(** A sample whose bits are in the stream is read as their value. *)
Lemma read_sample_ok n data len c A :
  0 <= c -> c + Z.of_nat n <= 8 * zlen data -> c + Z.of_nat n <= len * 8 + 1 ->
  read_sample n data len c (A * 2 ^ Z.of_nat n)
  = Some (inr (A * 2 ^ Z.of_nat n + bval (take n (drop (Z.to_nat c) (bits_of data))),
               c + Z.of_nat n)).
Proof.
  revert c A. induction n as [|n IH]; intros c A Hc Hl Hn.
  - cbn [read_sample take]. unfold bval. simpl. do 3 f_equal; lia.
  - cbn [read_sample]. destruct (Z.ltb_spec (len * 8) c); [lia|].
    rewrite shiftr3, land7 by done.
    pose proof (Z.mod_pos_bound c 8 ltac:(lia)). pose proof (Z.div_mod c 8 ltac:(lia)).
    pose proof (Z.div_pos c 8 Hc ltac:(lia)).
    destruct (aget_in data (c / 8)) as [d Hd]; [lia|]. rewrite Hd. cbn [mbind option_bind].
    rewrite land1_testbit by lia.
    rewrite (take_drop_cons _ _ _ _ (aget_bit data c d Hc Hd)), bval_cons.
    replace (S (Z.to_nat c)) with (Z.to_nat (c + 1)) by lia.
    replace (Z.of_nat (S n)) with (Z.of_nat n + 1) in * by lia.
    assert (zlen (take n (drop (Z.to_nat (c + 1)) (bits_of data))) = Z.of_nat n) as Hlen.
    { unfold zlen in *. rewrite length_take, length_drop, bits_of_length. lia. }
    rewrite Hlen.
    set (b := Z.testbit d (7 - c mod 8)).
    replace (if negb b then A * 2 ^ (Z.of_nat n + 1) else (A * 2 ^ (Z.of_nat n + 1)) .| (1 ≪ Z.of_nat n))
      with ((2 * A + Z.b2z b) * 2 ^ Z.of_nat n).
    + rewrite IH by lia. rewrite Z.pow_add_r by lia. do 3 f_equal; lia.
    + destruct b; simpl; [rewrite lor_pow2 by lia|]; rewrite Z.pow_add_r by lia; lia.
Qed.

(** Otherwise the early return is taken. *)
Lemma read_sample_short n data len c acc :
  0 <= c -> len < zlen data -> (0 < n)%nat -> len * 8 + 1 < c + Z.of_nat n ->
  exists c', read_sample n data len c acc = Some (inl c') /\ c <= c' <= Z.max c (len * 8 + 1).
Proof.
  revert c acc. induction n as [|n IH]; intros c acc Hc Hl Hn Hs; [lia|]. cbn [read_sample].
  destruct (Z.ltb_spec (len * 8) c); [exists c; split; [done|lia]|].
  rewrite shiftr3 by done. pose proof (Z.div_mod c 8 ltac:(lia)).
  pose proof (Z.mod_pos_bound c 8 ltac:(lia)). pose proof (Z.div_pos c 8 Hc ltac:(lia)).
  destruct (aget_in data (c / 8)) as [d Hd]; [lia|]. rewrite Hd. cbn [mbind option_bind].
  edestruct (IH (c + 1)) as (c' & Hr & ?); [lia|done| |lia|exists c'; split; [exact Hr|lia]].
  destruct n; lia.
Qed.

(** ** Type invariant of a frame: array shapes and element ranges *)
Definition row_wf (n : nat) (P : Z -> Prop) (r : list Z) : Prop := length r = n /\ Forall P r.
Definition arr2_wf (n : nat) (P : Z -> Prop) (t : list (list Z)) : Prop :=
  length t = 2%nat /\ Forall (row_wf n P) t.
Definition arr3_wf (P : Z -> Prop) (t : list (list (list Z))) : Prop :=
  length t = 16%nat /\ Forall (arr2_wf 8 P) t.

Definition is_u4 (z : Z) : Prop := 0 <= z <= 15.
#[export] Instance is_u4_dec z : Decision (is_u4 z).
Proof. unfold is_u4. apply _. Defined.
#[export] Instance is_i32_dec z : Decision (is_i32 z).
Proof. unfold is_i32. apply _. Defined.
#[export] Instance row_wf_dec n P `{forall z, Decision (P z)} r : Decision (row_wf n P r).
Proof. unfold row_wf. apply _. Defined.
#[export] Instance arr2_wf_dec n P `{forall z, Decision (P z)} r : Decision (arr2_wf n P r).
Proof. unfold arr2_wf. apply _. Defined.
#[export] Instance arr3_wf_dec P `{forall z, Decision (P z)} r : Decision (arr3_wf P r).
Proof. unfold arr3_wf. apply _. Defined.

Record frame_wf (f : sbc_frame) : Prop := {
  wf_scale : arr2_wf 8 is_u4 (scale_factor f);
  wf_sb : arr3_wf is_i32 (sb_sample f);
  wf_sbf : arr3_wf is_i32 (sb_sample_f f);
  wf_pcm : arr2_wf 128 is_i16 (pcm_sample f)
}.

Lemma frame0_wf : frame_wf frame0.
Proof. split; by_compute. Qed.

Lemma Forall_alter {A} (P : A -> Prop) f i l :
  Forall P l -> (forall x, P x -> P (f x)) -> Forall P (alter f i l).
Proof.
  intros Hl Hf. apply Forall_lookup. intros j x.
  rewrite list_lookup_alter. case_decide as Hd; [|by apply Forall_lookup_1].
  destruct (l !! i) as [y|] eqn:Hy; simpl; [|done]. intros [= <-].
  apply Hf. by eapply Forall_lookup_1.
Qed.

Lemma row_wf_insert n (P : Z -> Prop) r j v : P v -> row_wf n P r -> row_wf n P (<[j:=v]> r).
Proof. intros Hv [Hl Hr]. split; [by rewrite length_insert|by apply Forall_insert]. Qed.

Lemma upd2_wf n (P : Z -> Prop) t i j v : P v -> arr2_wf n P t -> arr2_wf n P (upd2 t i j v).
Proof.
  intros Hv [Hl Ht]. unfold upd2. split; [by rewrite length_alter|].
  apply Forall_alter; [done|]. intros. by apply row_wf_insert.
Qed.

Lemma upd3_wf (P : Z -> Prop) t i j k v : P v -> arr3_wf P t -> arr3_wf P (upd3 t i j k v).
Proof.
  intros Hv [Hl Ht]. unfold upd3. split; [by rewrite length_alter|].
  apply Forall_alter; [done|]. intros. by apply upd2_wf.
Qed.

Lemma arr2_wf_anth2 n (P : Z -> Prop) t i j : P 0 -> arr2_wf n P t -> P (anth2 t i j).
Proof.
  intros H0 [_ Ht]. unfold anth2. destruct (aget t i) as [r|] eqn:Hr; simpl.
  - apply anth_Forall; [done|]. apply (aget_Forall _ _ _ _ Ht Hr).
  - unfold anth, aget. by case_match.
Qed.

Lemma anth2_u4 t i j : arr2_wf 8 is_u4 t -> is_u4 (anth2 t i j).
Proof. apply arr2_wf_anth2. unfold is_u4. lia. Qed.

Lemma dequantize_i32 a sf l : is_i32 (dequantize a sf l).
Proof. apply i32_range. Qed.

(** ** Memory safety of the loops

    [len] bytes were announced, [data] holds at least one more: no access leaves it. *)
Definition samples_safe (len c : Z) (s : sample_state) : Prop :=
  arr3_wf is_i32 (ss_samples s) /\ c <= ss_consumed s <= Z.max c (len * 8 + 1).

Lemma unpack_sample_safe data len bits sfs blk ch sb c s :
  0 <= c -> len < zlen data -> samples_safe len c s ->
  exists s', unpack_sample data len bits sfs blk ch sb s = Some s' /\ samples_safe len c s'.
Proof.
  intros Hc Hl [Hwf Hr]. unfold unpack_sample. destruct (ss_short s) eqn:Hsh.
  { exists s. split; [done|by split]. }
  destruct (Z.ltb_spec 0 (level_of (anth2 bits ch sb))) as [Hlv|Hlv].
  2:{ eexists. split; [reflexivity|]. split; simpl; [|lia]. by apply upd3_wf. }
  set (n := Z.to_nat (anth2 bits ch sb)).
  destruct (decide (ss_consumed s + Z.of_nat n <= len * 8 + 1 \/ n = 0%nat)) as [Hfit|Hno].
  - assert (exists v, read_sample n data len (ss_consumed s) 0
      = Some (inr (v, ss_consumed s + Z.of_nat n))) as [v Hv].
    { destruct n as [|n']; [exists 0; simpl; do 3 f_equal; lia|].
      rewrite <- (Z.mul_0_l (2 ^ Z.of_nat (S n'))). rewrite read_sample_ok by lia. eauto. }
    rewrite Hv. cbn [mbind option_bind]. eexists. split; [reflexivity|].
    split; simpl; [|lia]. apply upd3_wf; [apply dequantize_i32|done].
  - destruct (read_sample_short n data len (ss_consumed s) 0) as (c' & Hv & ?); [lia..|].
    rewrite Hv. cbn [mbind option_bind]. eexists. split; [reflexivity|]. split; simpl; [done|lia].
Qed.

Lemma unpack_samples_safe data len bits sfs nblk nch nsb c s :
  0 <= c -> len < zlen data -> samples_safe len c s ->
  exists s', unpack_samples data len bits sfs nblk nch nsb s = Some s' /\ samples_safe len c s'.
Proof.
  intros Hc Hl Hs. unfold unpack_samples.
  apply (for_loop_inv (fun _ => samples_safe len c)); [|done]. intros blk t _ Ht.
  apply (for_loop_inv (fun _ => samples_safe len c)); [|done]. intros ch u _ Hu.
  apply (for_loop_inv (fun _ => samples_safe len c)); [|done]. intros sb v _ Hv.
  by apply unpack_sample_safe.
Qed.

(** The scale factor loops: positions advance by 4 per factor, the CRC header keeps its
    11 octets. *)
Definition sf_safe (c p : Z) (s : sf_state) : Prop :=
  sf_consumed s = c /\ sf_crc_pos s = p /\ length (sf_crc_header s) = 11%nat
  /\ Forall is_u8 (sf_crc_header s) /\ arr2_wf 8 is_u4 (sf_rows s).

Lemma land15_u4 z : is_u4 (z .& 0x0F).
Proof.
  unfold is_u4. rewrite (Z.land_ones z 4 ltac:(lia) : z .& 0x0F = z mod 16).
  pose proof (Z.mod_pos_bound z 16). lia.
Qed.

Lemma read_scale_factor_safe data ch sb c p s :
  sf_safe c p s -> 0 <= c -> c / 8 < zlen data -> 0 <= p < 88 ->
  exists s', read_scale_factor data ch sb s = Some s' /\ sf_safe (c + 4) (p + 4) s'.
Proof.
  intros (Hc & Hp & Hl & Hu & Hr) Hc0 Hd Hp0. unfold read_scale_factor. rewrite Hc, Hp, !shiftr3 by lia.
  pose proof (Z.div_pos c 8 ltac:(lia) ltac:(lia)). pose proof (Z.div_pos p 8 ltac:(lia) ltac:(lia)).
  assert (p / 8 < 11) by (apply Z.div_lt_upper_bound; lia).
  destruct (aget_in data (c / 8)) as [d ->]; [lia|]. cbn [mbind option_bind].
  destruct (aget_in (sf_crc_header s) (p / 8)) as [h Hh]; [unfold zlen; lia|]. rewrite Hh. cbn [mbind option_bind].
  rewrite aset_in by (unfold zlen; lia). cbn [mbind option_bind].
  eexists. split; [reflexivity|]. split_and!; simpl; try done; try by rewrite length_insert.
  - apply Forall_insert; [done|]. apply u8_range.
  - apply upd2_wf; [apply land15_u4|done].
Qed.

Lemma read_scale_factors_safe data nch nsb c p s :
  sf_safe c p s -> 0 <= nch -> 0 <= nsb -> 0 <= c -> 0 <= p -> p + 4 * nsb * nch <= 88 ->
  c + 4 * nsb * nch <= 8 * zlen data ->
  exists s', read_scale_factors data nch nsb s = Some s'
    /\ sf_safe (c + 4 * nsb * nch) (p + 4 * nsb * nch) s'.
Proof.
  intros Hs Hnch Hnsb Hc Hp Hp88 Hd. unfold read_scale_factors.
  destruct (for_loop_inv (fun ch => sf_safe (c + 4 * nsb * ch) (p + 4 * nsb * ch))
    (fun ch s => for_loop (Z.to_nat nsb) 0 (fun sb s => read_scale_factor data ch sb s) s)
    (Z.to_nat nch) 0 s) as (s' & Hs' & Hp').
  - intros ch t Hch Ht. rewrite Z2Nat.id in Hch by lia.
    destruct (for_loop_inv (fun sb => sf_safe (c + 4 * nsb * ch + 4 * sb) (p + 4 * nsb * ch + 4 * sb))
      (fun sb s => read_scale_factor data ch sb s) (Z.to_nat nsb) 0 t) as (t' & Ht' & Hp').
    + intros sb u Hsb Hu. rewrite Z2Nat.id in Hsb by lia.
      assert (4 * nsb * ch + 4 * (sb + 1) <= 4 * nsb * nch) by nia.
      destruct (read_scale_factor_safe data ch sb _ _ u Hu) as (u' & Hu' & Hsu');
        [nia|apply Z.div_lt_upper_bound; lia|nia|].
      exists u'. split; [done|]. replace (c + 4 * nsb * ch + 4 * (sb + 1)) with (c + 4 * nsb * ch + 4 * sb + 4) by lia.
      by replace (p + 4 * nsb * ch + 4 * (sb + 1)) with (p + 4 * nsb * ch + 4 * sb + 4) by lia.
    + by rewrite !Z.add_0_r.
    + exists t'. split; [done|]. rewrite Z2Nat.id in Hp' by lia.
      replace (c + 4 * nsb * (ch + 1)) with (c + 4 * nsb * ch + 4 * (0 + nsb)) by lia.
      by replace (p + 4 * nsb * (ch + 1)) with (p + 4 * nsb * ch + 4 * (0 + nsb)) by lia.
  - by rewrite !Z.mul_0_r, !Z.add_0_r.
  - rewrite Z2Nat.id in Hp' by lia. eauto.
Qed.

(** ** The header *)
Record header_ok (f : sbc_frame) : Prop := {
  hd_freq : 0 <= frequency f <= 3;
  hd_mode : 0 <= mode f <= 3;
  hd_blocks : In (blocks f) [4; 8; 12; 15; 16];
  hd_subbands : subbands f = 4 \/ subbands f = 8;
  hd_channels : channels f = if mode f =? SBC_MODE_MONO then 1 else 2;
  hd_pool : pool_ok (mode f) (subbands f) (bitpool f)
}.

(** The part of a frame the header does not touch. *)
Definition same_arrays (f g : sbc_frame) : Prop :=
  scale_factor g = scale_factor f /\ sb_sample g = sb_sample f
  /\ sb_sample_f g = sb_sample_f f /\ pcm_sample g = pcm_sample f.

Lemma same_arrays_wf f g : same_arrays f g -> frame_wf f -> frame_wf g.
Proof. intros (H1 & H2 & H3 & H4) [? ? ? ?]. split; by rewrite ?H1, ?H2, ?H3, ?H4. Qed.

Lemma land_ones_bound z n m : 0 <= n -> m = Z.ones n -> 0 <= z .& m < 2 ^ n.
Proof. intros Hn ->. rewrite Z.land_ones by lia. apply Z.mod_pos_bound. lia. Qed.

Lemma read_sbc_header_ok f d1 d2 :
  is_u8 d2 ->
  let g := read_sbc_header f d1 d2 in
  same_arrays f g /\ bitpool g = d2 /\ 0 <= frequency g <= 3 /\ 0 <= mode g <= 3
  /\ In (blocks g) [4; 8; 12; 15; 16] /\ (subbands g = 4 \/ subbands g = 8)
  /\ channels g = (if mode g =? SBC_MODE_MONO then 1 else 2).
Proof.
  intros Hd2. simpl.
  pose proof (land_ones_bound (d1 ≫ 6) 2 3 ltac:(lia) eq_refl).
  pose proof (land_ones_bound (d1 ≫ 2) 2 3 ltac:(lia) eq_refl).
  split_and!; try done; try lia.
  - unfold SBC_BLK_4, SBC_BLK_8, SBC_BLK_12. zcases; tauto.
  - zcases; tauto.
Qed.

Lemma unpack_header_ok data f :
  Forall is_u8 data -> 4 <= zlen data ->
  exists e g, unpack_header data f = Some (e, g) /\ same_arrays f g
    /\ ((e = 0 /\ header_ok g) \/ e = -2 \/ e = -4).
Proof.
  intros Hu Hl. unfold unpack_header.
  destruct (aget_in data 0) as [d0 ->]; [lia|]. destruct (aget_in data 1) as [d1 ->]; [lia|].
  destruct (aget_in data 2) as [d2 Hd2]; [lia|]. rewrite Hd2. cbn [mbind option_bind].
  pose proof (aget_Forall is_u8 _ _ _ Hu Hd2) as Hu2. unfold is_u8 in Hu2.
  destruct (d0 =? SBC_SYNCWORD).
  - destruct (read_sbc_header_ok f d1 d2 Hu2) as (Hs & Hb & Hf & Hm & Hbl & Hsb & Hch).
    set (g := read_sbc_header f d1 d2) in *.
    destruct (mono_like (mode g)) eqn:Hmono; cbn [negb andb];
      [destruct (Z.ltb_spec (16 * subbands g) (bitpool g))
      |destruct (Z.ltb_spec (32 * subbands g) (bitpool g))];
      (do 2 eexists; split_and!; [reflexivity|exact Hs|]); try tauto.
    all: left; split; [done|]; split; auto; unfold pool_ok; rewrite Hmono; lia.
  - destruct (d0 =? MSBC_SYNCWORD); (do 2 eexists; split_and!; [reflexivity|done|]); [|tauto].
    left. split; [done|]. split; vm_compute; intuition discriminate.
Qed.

════════

YOUR OBJECTIVE
For the entries above, transcribe precisely the lines from the one with "- destruct (read_sbc_header_ok" through the end, including both.

COMPLETED EXERCISE
  - destruct (read_sbc_header_ok f d1 d2 Hu2) as (Hs & Hb & Hf & Hm & Hbl & Hsb & Hch).
    set (g := read_sbc_header f d1 d2) in *.
    destruct (mono_like (mode g)) eqn:Hmono; cbn [negb andb];
      [destruct (Z.ltb_spec (16 * subbands g) (bitpool g))
      |destruct (Z.ltb_spec (32 * subbands g) (bitpool g))];
      (do 2 eexists; split_and!; [reflexivity|exact Hs|]); try tauto.
    all: left; split; [done|]; split; auto; unfold pool_ok; rewrite Hmono; lia.
  - destruct (d0 =? MSBC_SYNCWORD); (do 2 eexists; split_and!; [reflexivity|done|]); [|tauto].
    left. split; [done|]. split; vm_compute; intuition discriminate.
Qed.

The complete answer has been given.